All lines holding the word "discriminate" in the listing below need to be copied.
--------------------------------------------------
(** Once both assertions hold, the fit is the solution Eigen returns for
    the Vandermonde matrix of [xvals] and the right-hand side [yvals]. *)
Lemma polyfit_total (xvals yvals : list R) :
  length xvals = length yvals -> (4 <= length xvals)%nat ->
  polyfit indeterminate qr_solution xvals yvals 3
  = Ok (householderQr_solve qr_solution 4 (vandermonde_row <$> xvals) yvals).
Proof.
  intros Hlen Hfour. unfold polyfit.
  destruct (Z.eqb_spec (Z.of_nat (length xvals)) (Z.of_nat (length yvals)));
    [| lia].
  destruct (Z.leb_spec 3 (Z.of_nat (length xvals) - 1)); [| lia].
  cbv beta iota zeta. simpl negb. cbv iota.
  change (Z.to_nat (3 + 1)) with 4%nat. change (Z.to_nat 3) with 3%nat.
  set (n := length xvals).
  set (row0 := [1; indeterminate; indeterminate; indeterminate]).
  destruct (for_loop_total
    (fun i A => A = replicate i row0
                    ++ replicate (n - i) (replicate 4 indeterminate))
    (fun i A => mat_set A i 0 1) n 0 (MatrixXd_new indeterminate n 4))
    as (A1 & -> & HA1).
  { simpl. rewrite Nat.sub_0_r. reflexivity. }
  { intros j A Hj ->. eexists. split.
    - apply mat_set_Some with (row := replicate 4 indeterminate).
      + rewrite lookup_app_r by (rewrite length_replicate; lia).
        apply lookup_replicate_2. rewrite length_replicate. lia.
      + simpl. lia.
    - replace (n - j)%nat with (S (n - S j)) by lia.
      rewrite <- (length_replicate j row0) at 1.
      rewrite insert_fill, <- replicate_S_end. reflexivity. }
  simpl in HA1. rewrite Nat.sub_diag, app_nil_r in HA1. subst A1.
  cbn [mbind result_bind].
  destruct (for_loop_total
    (fun j A => A = (vandermonde_row <$> take j xvals)
                    ++ replicate (n - j) row0)
    (fun j A => for_loop 0 3 (fun i A =>
       a ← mat_get A j i; xj ← vec_get xvals j; mat_set A j (i + 1) (a * xj))
       A) n 0 (replicate n row0))
    as (A2 & -> & HA2).
  { simpl. rewrite Nat.sub_0_r. reflexivity. }
  { intros j A Hj ->.
    destruct (lookup_lt_is_Some_2 xvals j) as [x Hx]; [fold n; lia |].
    assert (Hdone : length (vandermonde_row <$> take j xvals) = j).
    { rewrite length_fmap, length_take. fold n. lia. }
    assert (HA : ((vandermonde_row <$> take j xvals)
                  ++ replicate (n - j) row0) !! j = Some row0).
    { rewrite lookup_app_r by lia. rewrite Hdone, Nat.sub_diag.
      apply lookup_replicate_2. lia. }
    assert (Hj' : (j < length ((vandermonde_row <$> take j xvals)
                               ++ replicate (n - j) row0))%nat).
    { apply lookup_lt_Some in HA. exact HA. }
    eexists. split.
    - simpl.
      rewrite (polyfit_step _ _ row0 j 0 1 x HA eq_refl) by (simpl; lia || exact Hx).
      cbn [mbind result_bind].
      erewrite (polyfit_step _ _ _ j 1 (1 * x) x);
        [| apply list_lookup_insert_eq; exact Hj' | reflexivity
         | simpl; lia | exact Hx].
      cbn [mbind result_bind].
      erewrite (polyfit_step _ _ _ j 2 (1 * x * x) x);
        [| apply list_lookup_insert_eq; rewrite length_insert; exact Hj'
         | reflexivity | simpl; lia | exact Hx].
      cbn [mbind result_bind]. reflexivity.
    - rewrite !list_insert_insert_eq.
      replace (n - j)%nat with (S (n - S j)) by lia.
      rewrite <- Hdone at 1. rewrite insert_fill.
      rewrite (take_S_r _ _ _ Hx), fmap_app. reflexivity. }
  simpl in HA2. rewrite Nat.sub_diag, app_nil_r in HA2. subst A2.
  unfold n. rewrite firstn_all. reflexivity.
Qed.

(** ** The state vector *)

Lemma projected_state_cubic (c0 c1 c2 c3 v delta a : R) :
  projected_state [c0; c1; c2; c3] v delta a
  = Ok [0 + v * cos 0 * 0.1;
        0 + v * sin 0 * 0.1;
        0 - v / Lf * delta * 0.1;
        v + a * 0.1;
        poly_sum [c0; c1; c2; c3] 0 0 - 0 + v * sin 0 * 0.1;
        0 - v / Lf * delta * 0.1
        - atan (c1 + 2 * c2 * (0 + v * cos 0 * 0.1)
                + 3 * c3 * (0 + v * cos 0 * 0.1) * (0 + v * cos 0 * 0.1))
        - v / Lf * delta * 0.1].
Proof. unfold projected_state. rewrite polyeval_poly_sum. reflexivity. Qed.

Lemma householderQr_solve_4 (A : list (list R)) (b : list R) :
  householderQr_solve qr_solution 4 A b
  = [qr_solution A b 0%nat; qr_solution A b 1%nat;
     qr_solution A b 2%nat; qr_solution A b 3%nat].
Proof. reflexivity. Qed.

(** ** Everything before the call of the solver *)

Lemma prepare_solve_Ok (t : Telemetry) (call : SolveCall) :
  prepare_solve indeterminate qr_solution t = Ok call ->
  length (j_ptsx t) = length (j_ptsy t) /\ (4 <= length (j_ptsx t))%nat.
Proof.
  unfold prepare_solve. intros H.
  apply bind_Ok in H as ([xv yv] & Htr & H).
  pose proof (transform_waypoints_Ok_le _ _ _ _ _ _ Htr) as Hle.
  rewrite transform_waypoints_total in Htr by assumption.
  injection Htr as <- <-.
  apply bind_Ok in H as (c & Hfit & _).
  apply polyfit_asserts in Hfit as [Hlen Hfour].
  rewrite length_app, !length_zip_with, length_replicate in Hlen.
  rewrite length_zip_with in Hfour. lia.
Qed.

(** A message whose transform completes and whose waypoints are too few,
    or not matched, stops at an assertion of the fit. *)
Lemma prepare_solve_assert (t : Telemetry) :
  (length (j_ptsx t) <= length (j_ptsy t))%nat ->
  length (j_ptsx t) <> length (j_ptsy t) \/ (length (j_ptsx t) < 4)%nat ->
  prepare_solve indeterminate qr_solution t = Abort AssertionFailed.
Proof.
  intros Hle H. unfold prepare_solve.
  rewrite transform_waypoints_total by assumption. cbn [mbind result_bind].
  rewrite polyfit_abort; [reflexivity |].
  rewrite length_app, !length_zip_with, length_replicate. lia.
Qed.

Lemma prepare_solve_short (t : Telemetry) :
  (length (j_ptsy t) < length (j_ptsx t))%nat ->
  prepare_solve indeterminate qr_solution t = Abort UndefinedBehaviour.
Proof.
  intros Hlt. unfold prepare_solve.
  rewrite transform_waypoints_short by assumption. reflexivity.
Qed.

Lemma prepare_solve_total (t : Telemetry) :
  length (j_ptsx t) = length (j_ptsy t) -> (4 <= length (j_ptsx t))%nat ->
  exists st,
    projected_state (fitted_coeffs qr_solution t)
      (j_speed t) (j_steering_angle t) (j_throttle t) = Ok st /\
    prepare_solve indeterminate qr_solution t
    = Ok {| ptsx_v := waypoints_x t;
            ptsy_v := waypoints_y t;
            coeffs := fitted_coeffs qr_solution t;
            state := st |}.
Proof.
  intros Hlen Hfour. unfold prepare_solve.
  rewrite transform_waypoints_total by lia.
  rewrite Hlen, Nat.sub_diag. simpl replicate. rewrite app_nil_r.
  cbn [mbind result_bind]. fold (waypoints_x t) (waypoints_y t).
  rewrite polyfit_total
    by (unfold waypoints_x, waypoints_y; rewrite !length_zip_with; lia).
  cbn [mbind result_bind]. fold (fitted_coeffs qr_solution t).
  unfold fitted_coeffs at 1 3. rewrite householderQr_solve_4.
  rewrite projected_state_cubic. cbn [mbind result_bind].
  eexists. split; reflexivity.
Qed.

(** ** The reply *)

Lemma steer_message_Ok (mpc : MPC) (vars xv yv : list R) (msg : SteerMsg) :
  steer_message mpc vars xv yv = Ok msg ->
  exists delta0 a0,
    vars !! 6%nat = Some delta0 /\ vars !! 7%nat = Some a0 /\
    steering_angle msg = - delta0 / deg2rad 25 /\
    throttle msg = a0 /\
    mpc_x msg = next_path_xs mpc /\ mpc_y msg = next_path_ys mpc.
Proof.
  unfold steer_message. intros H.
  apply bind_Ok in H as (delta0 & Hd & H). apply std_get_Ok in Hd.
  apply bind_Ok in H as (a0 & Ha & H). apply std_get_Ok in Ha.
  apply bind_Ok in H as ([nx ny] & _ & H). injection H as <-.
  exists delta0, a0. simpl. repeat split; assumption.
Qed.

Lemma steer_message_total (mpc : MPC) (vars xv yv : list R) (delta0 a0 : R) :
  vars !! 6%nat = Some delta0 -> vars !! 7%nat = Some a0 ->
  length xv = length yv ->
  steer_message mpc vars xv yv
  = Ok {| steering_angle := - delta0 / deg2rad 25;
          throttle := a0;
          mpc_x := next_path_xs mpc;
          mpc_y := next_path_ys mpc;
          next_x := xv;
          next_y := yv |}.
Proof.
  intros Hd Ha Hlen. unfold steer_message.
  rewrite (std_get_Some _ _ _ Hd), (std_get_Some _ _ _ Ha).
  cbn [mbind result_bind].
  set (body := fun (i : nat) (s : list R * list R) => _).
  destruct (for_loop_total
    (fun i '(nx, ny) => nx = take i xv /\ ny = take i yv)
    body (length xv) 0 ([], [])) as ([nx ny] & -> & Hx & Hy).
  - split; reflexivity.
  - intros j [nx ny] Hj [-> ->].
    destruct (lookup_lt_is_Some_2 xv j) as [x Hx]; [lia |].
    destruct (lookup_lt_is_Some_2 yv j) as [y Hy]; [lia |].
    subst body. cbv beta iota.
    rewrite (vec_get_Some _ _ _ Hx), (vec_get_Some _ _ _ Hy).
    cbn [mbind result_bind]. eexists. split; [reflexivity |].
    cbv beta iota. rewrite (take_S_r _ _ _ Hx), (take_S_r _ _ _ Hy).
    split; reflexivity.
  - simpl in Hx, Hy. rewrite firstn_all in Hx. rewrite Hlen, firstn_all in Hy.
    subst nx ny. reflexivity.
Qed.

(** A telemetry event that ends normally has called the solver once, on
    the prepared state and coefficients, and has emitted three events. *)
Lemma onMessage_telemetry_Ok (mpc mpc' : MPC) (t : Telemetry)
  (tr : list event) :
  onMessage_telemetry indeterminate qr_solution Solve mpc t = (tr, Ok mpc') ->
  exists call vars msg,
    prepare_solve indeterminate qr_solution t = Ok call /\
    Solve mpc (state call) (coeffs call) = (vars, mpc') /\
    steer_message mpc' vars (ptsx_v call) (ptsy_v call) = Ok msg /\
    tr = [Cout msg; SleepFor 100; WsSend msg].
Proof.
  unfold onMessage_telemetry.
  destruct (prepare_solve indeterminate qr_solution t) as [call|e];
    [| discriminate].
  destruct (Solve mpc (state call) (coeffs call)) as [vars mpc1] eqn:HS.
  destruct (steer_message mpc1 vars (ptsx_v call) (ptsy_v call)) as [msg|e]
    eqn:Hmsg; [| discriminate].
  intros [= <- <-]. exists call, vars, msg. auto.
Qed.

(** A telemetry event with at least four matched waypoints is answered as
    soon as the solution has the two entries the handler reads. *)
Lemma onMessage_telemetry_total (mpc mpc' : MPC) (t : Telemetry)
  (call : SolveCall) (vars : list R) (delta0 a0 : R) :
  prepare_solve indeterminate qr_solution t = Ok call ->
  Solve mpc (state call) (coeffs call) = (vars, mpc') ->
  vars !! 6%nat = Some delta0 -> vars !! 7%nat = Some a0 ->
  let msg := {| steering_angle := - delta0 / deg2rad 25;
                throttle := a0;
                mpc_x := next_path_xs mpc';
                mpc_y := next_path_ys mpc';
                next_x := waypoints_x t;
                next_y := waypoints_y t |} in
  onMessage_telemetry indeterminate qr_solution Solve mpc t
  = ([Cout msg; SleepFor 100; WsSend msg], Ok mpc').
Proof.
  intros Hp HS Hd Ha. unfold onMessage_telemetry. rewrite Hp, HS.
  destruct (prepare_solve_Ok _ _ Hp) as [Hlen Hfour].
  destruct (prepare_solve_total t Hlen Hfour) as (st & _ & Hp').
  rewrite Hp' in Hp. injection Hp as <-. simpl.
  rewrite (steer_message_total _ _ _ _ _ _ Hd Ha); [reflexivity |].
  unfold waypoints_x, waypoints_y. rewrite !length_zip_with. reflexivity.
Qed.

(** A telemetry event whose run ends early has emitted nothing. *)
Lemma onMessage_telemetry_Abort (mpc : MPC) (t : Telemetry)
  (tr : list event) (e : abort) :
  onMessage_telemetry indeterminate qr_solution Solve mpc t = (tr, Abort e) ->
  tr = [].
Proof.
  unfold onMessage_telemetry.
  destruct (prepare_solve indeterminate qr_solution t) as [call|e'];
    [| congruence].
  destruct (Solve mpc (state call) (coeffs call)) as [vars mpc1].
  destruct (steer_message mpc1 vars (ptsx_v call) (ptsy_v call));
    [discriminate | congruence].
Qed.

(** ** The state and the coefficients handed to the solver *)

(** The prepared call, spelled out: the coefficients are the four entries
    Eigen returns, the state the six values of lines 123-128. *)
Lemma prepare_solve_inv (t : Telemetry) (call : SolveCall) :
  prepare_solve indeterminate qr_solution t = Ok call ->
  exists c0 c1 c2 c3,
    fitted_coeffs qr_solution t = [c0; c1; c2; c3] /\
    projected_state [c0; c1; c2; c3]
      (j_speed t) (j_steering_angle t) (j_throttle t) = Ok (state call) /\
    call = {| ptsx_v := waypoints_x t;
              ptsy_v := waypoints_y t;
              coeffs := [c0; c1; c2; c3];
              state := state call |}.
Proof.
  intros H. destruct (prepare_solve_Ok _ _ H) as [Hlen Hfour].
  destruct (prepare_solve_total t Hlen Hfour) as (st & Hst & Hp).
  rewrite Hp in H. injection H as <-. simpl.
  unfold fitted_coeffs in *. rewrite householderQr_solve_4 in *.
  eauto 10.
Qed.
--------------------------------------------------
# [Task response]
    [| discriminate].
    eqn:Hmsg; [| discriminate].
    [discriminate | congruence].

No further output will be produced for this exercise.